For 18 years Iran misled the International Atomic Energy Agency, violated the safeguards agreement and failed to report the full scope of its nuclear activities to the IAEA. Then one fine day it decided to admit its deception. Israel was perhaps the only country that detected what was happening in Iran at an early stage, and it had repeatedly claimed th! at Iran was deceiving the IAEA. We recall that regarding Iraq,! too, it was Israel that argued in the late 1970s-early 1980s that Saddam Hussein was trying to acquire nuclear weaponry. Washington initially rejected these reports, and ultimately Israel was obliged to invoke a military solution and bomb the Iraqi reactor in 1981–but only after the Iranians tried first, and failed.

Israel appears to possess extensive intelligence information on Iranian nuclear activities. While those activities have suffered a variety of delays, there can be no doubt that military nuclear development is the objective of the Tehran regime. Israel views this as a serious threat, frequently defining it as existential in nature. Iran’s diplomatic maneuvers–one step back, two steps forward–are intended to play for time until it achieves the status of regional nuclear power. This assessment is now shared by the United States and leading European countries.

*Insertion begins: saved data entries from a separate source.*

(* ===== verification/ClusterEvents.v ===== *)
(** * Timers and commands of the cluster keep the state well formed (cluster.c)

    Failover, replica migration, the cron job, the work before the event loop sleeps
    and the subcommands of CLUSTER, from a state that satisfies the invariant of
    [ClusterInv]. *)

From Stdlib Require Import String Ascii.
From stdpp Require Import strings pmap.
From S2P Require Import Prelude Cluster ClusterInv ClusterSafe ClusterNodes ClusterPackets.

Module ClusterEvents.
Import Cluster ClusterInv ClusterSafe ClusterNodes ClusterPackets.

(** The test of a program. *)
Ltac wp_case := match goal with |- wp (if ?b then _ else _) _ _ => destruct b eqn:? end.

Section Keep.
Context `{World} `{!WorldLaws}.

Lemma wp_modify g Q s : Q tt (g s) -> wp (modify g) Q s.
Proof. done. Qed.

(** ** Programs that keep the invariant *)

Lemma inv_quiet {A} (m : M A) Q : (forall s, inv s -> safe (soft s) m Q) -> safe inv m Q.
Proof. intros Hm. apply (safe_lift soft); [by apply soft_refl|by apply inv_soft|done]. Qed.
Lemma inv_evo {A} (m : M A) Q : (forall L s, inv s -> safe (Revo L s) m Q) -> safe inv m Q.
Proof. intros Hm. apply (safe_lift (Revo 1)); [apply Revo_refl|by intros s t _ []|apply Hm]. Qed.
End Keep.

(** A quiet program keeps the invariant. *)
Ltac inv_q := apply inv_quiet; intros ? ?; quiet_run.

Section Events.
Context `{World} `{!WorldLaws}.
Lemma still_ret {A} (a : A) : still (mret a).
Proof. intros s b t [= <- <-]. done. Qed.
Lemma still_bind {A B} (m : M A) (k : A -> M B) : still m -> (forall a, still (k a)) -> still (m ≫= k).
Proof.
  intros Hm Hk s b t E. unfold mbind, M_bind in E. destruct (m s) as [[a u]|] eqn:Em; [|done].
  rewrite (Hk _ _ _ _ E). by eapply Hm.
Qed.
Lemma still_gets {A} (f : server -> A) : still (gets f).
Proof. intros s b t [= <- <-]. done. Qed.
Lemma still_modify g : (forall s, view (g s) = view s) -> still (modify g).
Proof. intros Hg s b t [= <- <-]. apply Hg. Qed.
Lemma still_crash {A} : still (crash (A := A)).
Proof. by intros s b t E. Qed.
Lemma still_assert b : still (serverAssert b).
Proof. destruct b; [apply still_ret|apply still_crash]. Qed.
Lemma still_when b m : still m -> still (when b m).
Proof. intros Hm. destruct b; [done|apply still_ret]. Qed.
Lemma still_rd p : still (rd p).
Proof. intros s b t E. unfold rd in E. destruct (heap s !! p); [|done]. injection E as <- <-. done. Qed.
Lemma still_upd p f : still (upd p f).
Proof. intros s b t E. unfold upd in E. destruct (heap s !! p); [|done]. injection E as <- <-. done. Qed.
Lemma still_rdl p : still (rdl p).
Proof. intros s b t E. unfold rdl in E. destruct (links s !! p); [|done]. injection E as <- <-. done. Qed.
Lemma still_deref p : still (deref p).
Proof. destruct p; [apply still_ret|apply still_crash]. Qed.
Lemma still_forM {A} (l : list A) f : (forall x, still (f x)) -> still (forM l f).
Proof. intros Hf. induction l as [|x l IH]; cbn [forM]; [apply still_ret|]. apply still_bind; [done|]. by intros. Qed.
Lemma still_effect e : ack_of e = None -> still (effect_ e).
Proof.
  intros He. apply still_modify. intros s. unfold view, acks. cbn. rewrite omap_app. cbn. rewrite He. by rewrite app_nil_r.
Qed.
(** * COVID-19 dashboard: fetch, process, present

    A shallow embedding of [Covid-19 Data Analysis.py] (class
    [CovidDashboard]) and the properties of its pipeline.

    - Python ints are [Z]; Python floats and numpy float64 cells are IEEE
      binary64 values ([spec_float] at precision 53, exponent bound 1024).
    - The summary dict and the historical payload are [gmap]s keyed by
      strings; an insertion-ordered date->count dict is an association list.
    - Methods are computations in a state-and-exception monad over the
      session object, the data directory and the console.  A raised
      exception keeps the assignments made before it, as in Python. *)

From Stdlib Require Import ZArith String Ascii List SpecFloat DecimalString.
From stdpp Require Import gmap strings list sorting.

Local Open Scope Z_scope.
Local Open Scope string_scope.

(** ** Python numbers *)

Module PyFloat.

Definition prec : Z := 53.
Definition emax : Z := 1024.

Definition nan : spec_float := S754_nan.

(** [float(z)] for a Python int, also the int64 -> float64 conversion of
    numpy; exact for |z| < 2^53, which every head count is. *)
Definition of_int (z : Z) : spec_float := binary_normalize prec emax z 0 false.

Definition div (x y : spec_float) : spec_float := SFdiv prec emax x y.
Definition mul (x y : spec_float) : spec_float := SFmul prec emax x y.
Definition add (x y : spec_float) : spec_float := SFadd prec emax x y.

Definition is_finite (x : spec_float) : bool :=
  match x with
  | S754_zero _ | S754_finite _ _ _ => true
  | S754_infinity _ | S754_nan => false
  end.

End PyFloat.

(** ** Python string formatting *)

Module Fmt.

Definition digits_of_N (n : N) : string := NilZero.string_of_uint (N.to_uint n).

The Iranian nuclearization issue should be understood as not restricted to Iran alone. The problem is far more comprehensive and dangerous because it is obvious that after Iran, additional Middle East states will seek to develop their own nuclear weapons. Why, for example, shouldn’t Egypt try? Why shouldn’t Saudi Arabia attempt to acquire nuclear weaponry or know-how from Pakistan? Why won’t Sunni Arab states fear an extremist Shi’ite Iran that has acquired nuclear weapons?

Concern over Iran is particularly great because of the nature and behavior of the regime that rules there. The negative ramifications are doubled when the finger on the nuclear trigger is that of an extremist Shi’ite ayatollah. Iran finances organizations like Palestinian Islamic Jihad and Hizballah and supports the use of violence against Israel and Israelis. Washington had good reason to define Iran as a member of the axis of evil. Most recently, Israel is doubly worried since the president of Iran called for its destruction and claimed that the Holocaust of WWII never took place, thereby earning the condemnation of leaders worldwide. This combination of a nuclear weapons program, calls for the annihilation of Israel and funding of acts of terror requires an aggressive response against Iran.

Obviously, Israel has good reason to prepare itself for every contingency, and this it is doing. It refrains from threatening Iran while preparing for the worst. Israel understands that Iran is not like Iraq. It is bigger, and its rulers have drawn lessons from the fate of Iraq and Saddam Hussein. Israel’s basic approach holds that the problem of a nuclear Iran is not its problem alone, but that of the broader international community–and not only the United States: Iran projects a threat to the entire Middle East and to global stability. The surface-to-surface missiles it is developing reach far beyond Israel. Already they cover Saudi Arabia as well as Turkey, a member of NATO; the next generation of Iranian missiles will cover most of the European subcontinent.

Is there a military option for stopping Iran’s military nuclear project? If the question refers only to Israel, the answer is in the negative. If Israel senses a direct threat from the extremist regime in Tehran and feels the need to do so, it can severely punish Iran and cause a significant delay in its military nuclear development project. But I do not believe it can put a complete stop to the project by military means.

Undoubtedly, the US has a far greater military capability. Experts argue that it is not necessary to destroy all the nuclear targets in Iran in order to achieve this outcome. But for Washington the issue is not only military; it is political as well, particularly in view of the war in Iraq. In other words, this would have to be a military-political option for stopping Iran’s military nuclear project. At a broader level the international community, if it shows the determination, possesses a military option for stopping the Iranian project. This could be the outcome if Iran, under the leadership of extremist ayatollahs, violates its international commitments and threatens its neighbors.

Yet it is important to note that diplomatic and political maneuvers on this issue have not been exhausted. The Russian proposal that Iran exercise its "right" to enrich uranium on Russian territory is a good opening for an agreement–on condition that Tehran honor it in all respects.